Jarrod Mellowship’s partner, Rebecca, needed anti-D injections during her pregnancies.

“It’s pretty cool that part of him went into mum and got me a brother, then protected my kids, his great-grandkids,” Jarrod Mellowship said.

James Harrison’s grandsons Scott (left) and Jarrod (far right) with Jarrod’s wife Rebecca and the couple’s children (Daisy, 9, Jaycee, 2, Trey, 2, and Addison, 3 months).

James Harrison’s grandsons Scott (left) and Jarrod (far right) with Jarrod’s wife Rebecca and the couple’s children (Daisy, 9, Jaycee, 2, Trey, 2, and Addison, 3 months).Credit: Edwina Pickles

James in a jar

In the 58 years since Gorman presented his anti-D therapy, the product has not changed. It is still wholly dependent on volunteer donors.

“Their blood is the only way we can prevent this disease,” said Professor David Irving, director of research at Lifeblood.

Australia has fewer than 200 anti-D donors. The program is labour-intensive and an enormous commitment for these volunteers, Irving said. All this requires world-first healthcare infrastructure, something many parts of the world do not have.

Creating a new therapy has long been a “holy grail”, Irving said. This dream of a lab-made anti-D is affectionately known among Lifeblood staff as “James in a jar”.

Professor Ian Wicks first came across the concept in a Good Weekend article in 2016.

Postdoctoral researcher Dr Behnaz Heydarchi (left) and Professor Ian Wicks.

Postdoctoral researcher Dr Behnaz Heydarchi (left) and Professor Ian Wicks.Credit: Simon Schluter

“That was the catalyst,” the rheumatologist and clinician-scientist at the Walter Eliza Hall Institute of Medical Research (WEHI) said.

“I thought: perhaps we could apply WEHI’s advanced technologies to try and capture this magic ingredient in naturally occurring antibodies found in the blood of donors like James Harrison.”

From blood samples donated by Harrison and about 30 other anti-D donors, Wicks and senior post-doctoral researcher Dr Behnaz Heydarchi isolated and sequenced fragments of the antibody proteins (a process known as proteomics).

“We also took the antibody-producing cells (called B cells) and performed next-generation DNA sequencing of the antibody genes,” Wicks said. “Then we matched the two pieces of data together to [find] what we predicted to be the anti-D antibodies from these men.”

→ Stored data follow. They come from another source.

(* ===== verification/Network.v ===== *)
(** A network of four validators that run the core ([consensus/core/src/core.rs]) in lock-step,
    and what it shows of leader schedule changes. *)

From Stdlib Require Import Strings.Byte.
From stdpp Require Import base strings numbers sorting gmap sets list.
From S2P Require Import Prelude Committee Block Dag StakeAggregator ThresholdClock Commit BlockVerifier Store DagState BlockManager DagReader BaseCommitter UniversalCommitter Linearizer TransactionConsumer LeaderScoring LeaderSchedule CommitObserver Core Fixtures Counterexamples.

Open Scope N_scope.

(** ** The validators *)

(** Leader scoring is on. *)
Definition network_context (own : AuthorityIndex) : Context := mkContext own test_committee 500 50 true 25.

Definition network_schedule (commits : N) (own : AuthorityIndex) : LeaderSchedule :=
  mkLeaderSchedule leader_swap_table_default (network_context own) commits VoteScoringStrategy.

Definition network_verifier : BlockVerifier := λ _ _, Ok (RustOk ()).
#[local] Existing Instance network_verifier.

Definition at_time (now : BlockTimestampMs) : Readings := mkReadings now now now.

(** A validator that starts from an empty store; the schedule changes every [commits] commits. *)
Definition network_core (commits : N) (own : AuthorityIndex) : outcome (Core MemStore) :=
  d ← dag_state_new (network_context own) mem_store_new;
  core_new (network_context own) (network_schedule commits own) (transaction_consumer_new [] 1000 None)
    (block_manager_new (network_context own)) (mkCommitObserver [] None) (mkCoreSignals [] true 0)
    (toy_sign (le_bytes 1 own)) d 1000 (at_time 1000).

(** Each validator receives the last blocks of the others. *)
Definition network_round (now : BlockTimestampMs) (cores : list (Core MemStore)) :
    outcome (list (Core MemStore)) :=
  mapM (λ core,
    '(_, core) ← core_add_blocks core now (at_time now)
      (filter (λ b, vb_author b ≠ own_index (core_context core)) (last_proposed_block <$> cores));
    Ok core) cores.

Fixpoint network_rounds (n : nat) (now : BlockTimestampMs) (cores : list (Core MemStore)) :
    outcome (list (Core MemStore)) :=
  match n with
  | O => Ok cores
  | S n => cores ← network_round now cores; network_rounds n (now + 1000) cores
  end.

Definition network_run (commits : N) (n : nat) : outcome (list (Core MemStore)) :=
  cores ← mapM (network_core commits) [0; 1; 2; 3];
  network_rounds n 2000 cores.

Definition committed_rounds_of (core : Core MemStore) : list Round :=
  br_round ∘ sd_leader <$> sender_sent (commit_observer core).

(** ** Schedule changes *)

(** After a schedule change the round of the last commit is decided again, as [decided_rounds]
    says: in a run of four honest validators a round gets two committed leaders although the
    committer is built with one leader per round. *)
Example schedule_change_revisits_round :
  ∃ cores, network_run 3 8 = Ok cores ∧ Forall (λ core, ¬ NoDup (committed_rounds_of core)) cores ∧ cores ≠ [].
Proof.
  assert (match network_run 3 8 with
    | Ok cores => bool_decide (Forall (λ core, ¬ NoDup (committed_rounds_of core)) cores ∧ cores ≠ [])
    | _ => false
    end = true) as Hrun by (vm_compute; reflexivity).
  destruct (network_run 3 8) as [cores| |]; [| done..].
  apply bool_decide_eq_true in Hrun as [Hrounds Hne]. by exists cores.
Qed.

(** ** Swapping without a good node *)

Definition uneven_authority (p : N * N) : Authority :=
  mkAuthority p.2 "/ip4/127.0.0.1/udp/8080" "test-host" [] (le_bytes 1 p.1) [].

(** The authority of the best score has more stake than the threshold of 20%. *)
Definition uneven_context : Context :=
  mkContext 0 (mkCommittee 0 100 67 34 (uneven_authority <$> [(0, 40); (1, 30); (2, 20); (3, 10)])) 500 50 true 20.

Definition uneven_scores : ReputationScores := mkReputationScores [9; 8; 7; 0] (mkCommitRange 1 300).

(** The swap table may have bad nodes and no good node, when the authority of the best
    score has more stake than the threshold: electing a bad node then panics. *)
Theorem no_good_node_panics :
  ∃ table round, leader_swap_table_new uneven_context 300 uneven_scores = Ok table ∧
    good_nodes table = [] ∧
    ls_elect_leader (leader_schedule_new None uneven_context table) round 0 =
      Panic "There should be at least one good node available".
Proof.
  destruct (leader_swap_table_new uneven_context 300 uneven_scores) as [table| |] eqn:Ht;
    vm_compute in Ht; [| done..].
  injection Ht as <-. eexists _, 3. split_and!; [done | done | vm_compute; reflexivity].
Qed.
(* ===== verification/CoreWitnesses.v ===== *)
(** The hypotheses of the theorems on the core, satisfied on the concrete network of [Fixtures]. *)

From stdpp Require Import base strings numbers sorting gmap sets relations list.
From S2P Require Import Prelude Committee Block Dag StakeAggregator ThresholdClock Commit BlockVerifier Store DagState DagStateFacts Recovery BlockManager DagReader BaseCommitter Votes UniversalCommitter Agreement Linearizer Linearization TotalOrder TransactionConsumer LeaderScoring LeaderSchedule LeaderScheduleFacts Slots Periods History CommitObserver Core CoreInvariant CoreCommit Fixtures Counterexamples Checks Witnesses Network.

Open Scope N_scope.

(** ** Cores with leader scoring *)

(** The state of a validator, with leader scoring on. *)
Definition in_network (own : AuthorityIndex) (d : DagState MemStore) : DagState MemStore :=
  mkDagState (network_context own) (genesis d) (recent_blocks d) (recent_refs d) (highest_accepted_round d)
    (last_commit d) (last_committed_rounds d) (unscored_committed_subdags d) (pending_commit_votes d)
    (blocks_to_write d) (commits_to_write d) (commit_info_to_write d) (store d) (cached_rounds d).

Lemma in_network_ok own d :
  dag_wf d → commits_wf d [] → context d = test_context own →
  dag_wf (in_network own d) ∧ commits_wf (in_network own d) [].
Proof.
  intros Hwf Hcs Hctx. destruct d as [ctx gen rb rr hi lc lcr un pv bw cw iw st cr]. cbn in Hctx. subst ctx.
  split.
  - destruct Hwf. split; assumption.
  - destruct Hcs as [Hi Hb Hl Hs Hr Hok Hinfo Hw]. split; try assumption. intros c ?%not_elem_of_nil. done.
Qed.

(** A core on that state, before its first commit; the schedule changes every three commits. *)
Definition network_core_of (own : AuthorityIndex) (d : DagState MemStore) : Core MemStore :=
  mkCore (network_context own) (clock_new 0) (transaction_consumer_new [] 1000 None)
    (block_manager_new (network_context own)) pipeline_options (default (test_block 0 0 0 []) (head test_genesis)) []
    (mkSlot 0 0) (network_schedule 3 own) (mkCommitObserver [] None) (mkCoreSignals [] true 0)
    (toy_sign (le_bytes 1 own)) (in_network own d) [].

Definition test_genesis_refs : gset BlockRef := list_to_set (reference <$> test_genesis).

Lemma network_schedule_ok own : schedule_ok (network_context own) (network_schedule 3 own).
Proof.
  split; [done|apply default_table_ok|]. intros _. split; [done..|]. intros a Ha.
  change (committee_size (committee (network_context own))) with 4 in Ha.
  assert (a = 0 ∨ a = 1 ∨ a = 2 ∨ a = 3) as [->|[->|[->| ->]]] by lia; vm_compute; discriminate.
Qed.

Definition core_check (own : AuthorityIndex) (bs : list VerifiedBlock) : bool :=
  validator_check own bs && verified_check test_committee test_genesis_refs (dag_view (validator own bs)) &&
  compatible_check byzantine (dag_view (validator own bs)) (dag_view (validator own bs)) &&
  bool_decide (highest_accepted_round (validator own bs) < 1000) &&
  bool_decide (unscored_committed_subdags (validator own bs) = []).

Lemma network_core_ok own bs :
  core_check own bs = true →
  core_ok (byz := byzantine) (genesis_refs := test_genesis_refs) (network_schedule 3 own) (network_core_of own (validator own bs)) [].
Proof.
  unfold core_check. rewrite !andb_true_iff, !bool_decide_eq_true. intros [[[[Hv Hver] Hcomp] Hhi] Hun].
  destruct (validator_facts own bs Hv) as (Hwf & Hcs & Hctx & Hvd & Hvo).
  destruct (in_network_ok own _ Hwf Hcs Hctx) as [Hwf' Hcs'].
  apply (core_ok_start (network_core_of own (validator own bs))); try done.
  - split; try done; cbn [dag_state network_core_of].
    + apply Hvo.
    + intros r b Hb Hr. by apply (verified_check_sound _ _ _ r b Hver).
    + by apply compatible_check_sound.
    + simpl. unfold U32_MAX. lia.
  - apply network_schedule_ok.
Qed.

Definition early_core : Core MemStore := network_core_of 0 early.
Definition late_core : Core MemStore := network_core_of 1 (validator 1 (test_blocks 12)).

Lemma early_core_ok :
  core_ok (byz := byzantine) (genesis_refs := test_genesis_refs) (network_schedule 3 0) early_core [].
Proof. apply (network_core_ok 0 (test_blocks 4)). vm_compute. reflexivity. Qed.

Lemma late_core_ok :
  core_ok (byz := byzantine) (genesis_refs := test_genesis_refs) (network_schedule 3 1) late_core [].
Proof. apply (network_core_ok 1 (test_blocks 12)). vm_compute. reflexivity. Qed.

Definition commit_result (self : Core MemStore) : ConsensusResult (list CommittedSubDag) * Core MemStore :=
  value_or (RustOk [], self) (try_commit self).

(** The schedule of the validator that is ahead has changed three times. *)
Lemma late_core_commits :
  try_commit late_core = Ok (commit_result late_core) ∧
  bool_decide (scores_commit_range (table_reputation_scores (leader_swap_table (leader_schedule (commit_result late_core).2))) =
    mkCommitRange 7 10) = true.
Proof. split; [apply returned|]; vm_compute; reflexivity. Qed.

Lemma early_core_commits : try_commit early_core = Ok (commit_result early_core).
Proof. apply returned. vm_compute. reflexivity. Qed.

Lemma try_commit_spec_witness :
  ∃ p, try_commit late_core = Ok p ∧
    committed_result (byz := byzantine) (genesis_refs := test_genesis_refs) (network_schedule 3 1) late_core [] p ∧
    (mysticeti_leader_scoring_and_schedule (core_context late_core) = true → ∀ sds, p.1 = RustOk sds →
     ∃ slot l, try_decide (core_committer p.2) slot = Ok l ∧ omap into_committed_block l = [] ∧
        last_decided_leader p.2 = default slot (last (decided_leader_slot <$> l))).
Proof. exact (try_commit_spec (network_schedule 3 1) late_core [] test_serializes late_core_ok). Defined.

(** The same validator in the loop of [try_commit], when its schedule has just changed for the
    second time. *)
Definition stepped (self : Core MemStore) : Core MemStore :=
  match try_commit_step ([], self) with Ok (Continue st) => st.2 | _ => self end.
Definition updated (self : Core MemStore) : Core MemStore :=
  match commits_until_update self with Ok (_, self') => self' | _ => self end.
Definition revisiting : Core MemStore := updated (stepped (stepped late_core)).

Definition continues (self : Core MemStore) : bool :=
  match try_commit_step ([], self) with Ok (Continue _) => true | _ => false end.

Section loop.
Context (byz : gset AuthorityIndex) (G : gset BlockRef) (ls0 : LeaderSchedule) (self : Core MemStore) (cs : list TrustedCommit).
Context (Hok : core_ok (byz := byz) (genesis_refs := G) ls0 self cs).
Context (Hflag : mysticeti_leader_scoring_and_schedule (core_context self) = true).
Abbreviation loop_inv := (loop_inv (byz := byz) (genesis_refs := G)).

Lemma loop_inv_start : loop_inv ls0 self cs ([], self).
Proof.
  destruct Hok as (k & past & out & sds & new & Hcs & Hck & Hsr). rewrite Hflag in Hsr.
  exists k, past, out, sds, new, []. split; [exact Hck|]. split; [exact Hsr|]. split; [by rewrite app_nil_r|].
  split; [done|]. split; [apply commit_frame_refl|]. split; [by rewrite app_nil_r|done].
Qed.

Lemma loop_inv_core st :
  loop_inv ls0 self cs st → (∃ cs', core_ok (byz := byz) (genesis_refs := G) ls0 st.2 cs') ∧
    mysticeti_leader_scoring_and_schedule (core_context st.2) = true.
Proof.
  intros (k & past & out & sds & new & more & Hck & Hsr & Hcs & _ & Hfr & _). rewrite (cf_context _ _ Hfr). split; [|done].
  exists (past ++ new), k, past, out, sds, new. split; [done|]. split; [done|]. by rewrite (cf_context _ _ Hfr), Hflag.
Qed.

Lemma stepped_ok :
  continues self = true → (∃ cs', core_ok (byz := byz) (genesis_refs := G) ls0 (stepped self) cs') ∧
    mysticeti_leader_scoring_and_schedule (core_context (stepped self)) = true.
Proof.
  destruct (try_commit_step_Ok ls0 self cs ([], self) test_serializes Hflag loop_inv_start) as (r & Hr & Hinv).
  unfold continues, stepped. rewrite Hr. destruct r as [st|p]; [|done]. intros _. exact (loop_inv_core st (proj1 Hinv)).
Qed.

Lemma updated_ok : ∃ cs', core_ok (byz := byz) (genesis_refs := G) ls0 (updated self) cs'.
Proof.
  destruct (loop_update ls0 self cs [] self test_serializes Hflag loop_inv_start) as (until & self' & Hcu & Hinv & _).
  unfold updated. rewrite Hcu. exact (proj1 (loop_inv_core ([], self') Hinv)).
Qed.
End loop.

Lemma revisiting_ok :
  ∃ cs, core_ok (byz := byzantine) (genesis_refs := test_genesis_refs) (network_schedule 3 1) revisiting cs.
Proof.
  destruct (stepped_ok _ _ _ late_core [] late_core_ok eq_refl) as [[cs1 H1] F1]; [vm_compute; reflexivity|].
  destruct (stepped_ok _ _ _ (stepped late_core) cs1 H1 F1) as [[cs2 H2] F2]; [vm_compute; reflexivity|].
  exact (updated_ok _ _ _ (stepped (stepped late_core)) cs2 H2 F2).
Qed.

(** Its next decision is in the round of the last one. *)
Definition revisits (self : Core MemStore) : bool :=
  match try_decide (core_committer self) (last_decided_leader self) with
  | Ok (dl :: _) => bool_decide (slot_round (decided_leader_slot dl) = slot_round (last_decided_leader self) ∧
      0 < slot_round (last_decided_leader self))
  | _ => false
  end.

Lemma decided_rounds_witness :
  revisits revisiting = true ∧
  let s := last_decided_leader revisiting in
  let e := elected_by (leader_schedule revisiting) in
  ∃ l, try_decide (core_committer revisiting) s = Ok l ∧
    ∀ i dl, l !! i = Some dl → decided_leader_slot dl = slot_at e (next_round e s + N.of_nat i).
Proof.
  split; [vm_compute; reflexivity|]. destruct revisiting_ok as [cs Hok].
  exact (proj1 (proj2 (decided_rounds (network_schedule 3 1) revisiting cs Hok))).
Defined.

They discovered several hundred individual anti-D antibodies that had to be produced in the lab and tested on red blood cells.

James Harrison, aged 20.

James Harrison, aged 20.

“We’re optimistic that we now have antibodies that compare favourably to the polyclonal mixture [the donor-derived anti-D],” he said.

Wicks’ team is now considering clinical trials, which will probably start with male participants before moving to trials in pregnancy.

“It will be really important for women to be front and centre in the design of these clinical trials and what they think would be ethically acceptable,” Wicks said.

He has begun engaging with women whose pregnancies and children have been affected by HDFN.

“It has been fascinating for us as researchers to see what is hopefully the next chapter unfold in this story, which all started with an idea from an Australian GP from Bendigo [Dr John Gorman], and involved such generous and altruistic people like James Harrison along the way, donating thousands of times to protect millions of women and babies,” Wicks said.

As for Harrison, he did not want anything in return for his gift, not even attention. “He was always very humble,” daughter Tracey said. “But I’m sure he secretly loved it.”

Barlow, who remained Harrison’s friend to the end of his life, said: “We have no way of adequately thanking him. James’ contribution to babies’ lives saved, and tragedies averted represents all that is good and enduring in our society.”

And he always wanted someone, one day, to beat his record.